Après une bonne heure de performance, Einar prend enfin la parole “It’s so good to be back in France, with such passion and such energy”. Il va bien évidemment nous remercier d’être présents ce soir pour célébrer la musique, expliquant la raison de leur musique avec ce solennel “What happened in the past belongs to the past, but sometimes it still resonates! That’s why we are here”, mais aussi nous encourager à chanter : “Singing is a medicine, it’s my medicine” – avec également un trait d’humour “If you feel sad, sing! You will appreciate! Maybe your neighbors”. Mais leur temps de jeu n’est pas terminé, et les braseros s’enflamment pour Helvegen, annoncé comme le dernier morceau où musiciens et fosse semblent en véritable communion. L’assemblée applaudit avec fougue, et le musicien l’interprète comme “this is French for another song”, nous demandant d’abord de remercier ses compagnons avant de nous conter une partie de l’histoire de Ragnarr Loðbrók, personnage historique et héros de la série Vikings, pour laquelle il avait composé une partie de la bande originale. Il nous explique également la signification des anciens textes, qui bien que très doux, racontent des passages sanglants et désastreux, comme la fameuse Snake Pit Poetry, avec laquelle il ironise un “poems first, and then die”, puis nous l’interprète de manière vibrante avant de se faire une dernière fois acclamer, puis de quitter la scène.
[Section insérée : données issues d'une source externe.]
(** C11: Database start-up refines a single upgrade path.  However the
    processes of any releases that open a new file interleave, wait for the
    lock, fail or stop, the file has the schema of the first n migrations run
    once each in order from the empty one, and lists exactly these; every
    process that is through has all its migrations in it, and no process that
    is not inside a migration is left with other pragmas than it opened with. *)
Theorem migrations_refine {Schema} (sql : migration_sql Schema) `{!PlainSql sql} s0 releases w :
  rtc (step sql) (World (File s0 None) (starting releases)) w →
  ∃ s n, rtc (upgrade sql) (Version s0 0) (Version s n) ∧ fl_schema (wo_file w) = s ∧
    (fl_rows (wo_file w) ⁇ []).*1 = mg_id <$> take n migrations ∧ (n ≤ length migrations)%nat ∧
    ∀ i p, wo_processes w !! i = Some p →
      (pr_at p = Looking [] → (length (pr_release p) ≤ n)%nat) ∧
      ((∀ m saved ms, pr_at p ≠ Waiting m saved ms) → pr_conn p = opened).
Proof.
  intros H.
  assert (∀ w0 w v0, rtc (step sql) w0 w → implements w0 v0 → ∃ v, rtc (upgrade sql) v0 v ∧ implements w v) as Hsim.
  { clear -PlainSql0. intros w0 w v0 Hw. revert v0. induction Hw as [|w0 w1 w2 Hs _ IH]; intros v0 Him; [by exists v0|].
    destruct (step_refines sql _ _ _ Hs Him) as (v1&H01&Him1).
    destruct (IH _ Him1) as (v2&H12&Him2). exists v2. split; [by etrans|done]. }
  destruct (Hsim _ _ (Version s0 0) H) as ([s n]&Hup&[Hs Hr Hc Hp]).
  { split; [done|done|simpl; lia|]. apply Forall_fmap, Forall_true. intros k. split; [by exists k|done]. }
  exists s, n. split_and!; [done..|]. intros i p Hi. pose proof (Forall_lookup_1 _ _ _ _ Hp Hi) as [[k Hk] Hat]. split.
  - intros E. rewrite E in Hat. destruct Hat as [_ (j&Hj&Hle)]. symmetry in Hj. apply skipn_all_iff in Hj. simpl in *. lia.
  - intros Hno. destruct (pr_at p) as [|ms|m saved ms|e]; [done|by destruct Hat|by edestruct Hno|done].
Qed.

(** ** One process alone *)
Section Alone.
Context {Schema : Type} (sql : migration_sql Schema).
Implicit Types (f : @file Schema) (c : conn).

(** [runMigrations] is what the accesses of a process amount to when no other
    process comes between them. *)
Definition alone (lock : option exn) (now : Z) (n : nat) (p : process) f : process * file :=
  Nat.iter n (λ '(p, f), process_step sql lock now p f) (p, f).

Lemma alone_add lock now a b p f : alone lock now (a + b) p f = let '(p, f) := alone lock now b p f in alone lock now a p f.
Proof. unfold alone. rewrite Nat.iter_add. by destruct (Nat.iter b _ _). Qed.

Lemma migrate_alone lock now rel m ms c f : ∃ n,
  alone lock now n (Process rel c (Looking (m :: ms))) f =
  let '(r, (c', f')) := migrate sql lock now m (c, f) in
  (Process rel c' (match r with inl e => Stopped e | inr _ => Looking ms end), f').
Proof.
  unfold migrate. rewrite bind_gets. change (snd (c, f)) with f.
  destruct (hasMigration (mg_id m) f) eqn:Hh; [exists 1%nat; unfold alone, process_step; cbn -[hasMigration]; by rewrite Hh|].
  exists 2%nat. unfold alone, process_step. cbn -[hasMigration apply]. rewrite Hh.
  destruct (mg_disableForeignKeys m); cbn -[hasMigration apply].
  - unfold finally, modify, mbind, prog_bind, gets. cbn. by destruct (apply _ _ _ _ _) as [r [c' f']].
  - by destruct (apply _ _ _ _ _) as [r [c' f']].
Qed.

Lemma runMigrations_alone lock now ms c f : ∃ n,
  alone lock now n (Process ms c Opening) f =
  let '(r, (c', f')) := runMigrations sql lock now ms (c, f) in
  (Process ms c' (match r with inl e => Stopped e | inr _ => Looking [] end), f').
Proof.
  unfold runMigrations.
  assert (∀ rel l c f, ∃ n, alone lock now n (Process rel c (Looking l)) f =
    let '(r, (c', f')) := for_each (migrate sql lock now) l (c, f) in
    (Process rel c' (match r with inl e => Stopped e | inr _ => Looking [] end), f')) as H.
  { intros rel l. induction l as [|m l IH]; intros c0 f0; [by exists 0%nat|]. simpl.
    destruct (migrate_alone lock now rel m l c0 f0) as [a Ha].
    destruct (migrate sql lock now m (c0, f0)) as [[e|u] [c1 f1]] eqn:E.
    - exists a. rewrite Ha. unfold mbind, prog_bind. by rewrite E.
    - destruct (IH c1 f1) as [b Hb]. exists (b + a)%nat. rewrite alone_add, Ha. unfold mbind, prog_bind. by rewrite E. }
  destruct (H ms ms c (create_table f)) as [n Hn]. exists (n + 1)%nat. rewrite alone_add. exact Hn.
Qed.
End Alone.

(** ** A run of two releases *)
(** SQL that only appends its name to the schema. *)
Definition log_sql : migration_sql (list string) := λ id c s, (inr (s ++ [id]), legacy_alter_table c).
#[export] Instance log_sql_plain : PlainSql log_sql.
Proof. by intros m c s. Qed.

Fixpoint run_schedule (l : list nat) (w : @world (list string)) : @world (list string) :=
  match l with [] => w | i :: l => run_schedule l (world_step log_sql i None 0 w) end.
Lemma run_schedule_steps l w : rtc (step log_sql) w (run_schedule l w).
Proof. revert w. induction l as [|i l IH]; intros w; simpl; [done|]. eapply rtc_l; [constructor|apply IH]. Qed.

(** An old release and a new one, turn by turn. *)
Definition two_releases : @world (list string) :=
  run_schedule (concat (replicate 80 [0; 1]%nat)) (World (File [] None) (starting [8; 29]%nat)).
Setlist: Kvitravn – Skugge – Solringen – Heimta Thurs – Hertan – Kvit hjort – Lyfjaberg – Voluspá (Skaldic Version) – Tyr – Isa – Grá – Runaljod – Rotlaust tre fell – Fehu
Rappel: Helvegen – Snake Pit Poetry (Skaldic Mode)
La salle se vide lentement, mais les sourires sont encore présents sur toutes les lèvres. Si l’introduction de Jo Quail fut une excellente découverte pour bon nombre de spectateurs, la performance de Wardruna est une confirmation de la qualité, autant de composition que d’interprétation, d’Einar, Lindy et leur troupe. Merci à Garmonbozia Inc. pour l’organisation de cette date unique, ainsi qu’à Oktober Promotion pour l’accréditation presse & photo.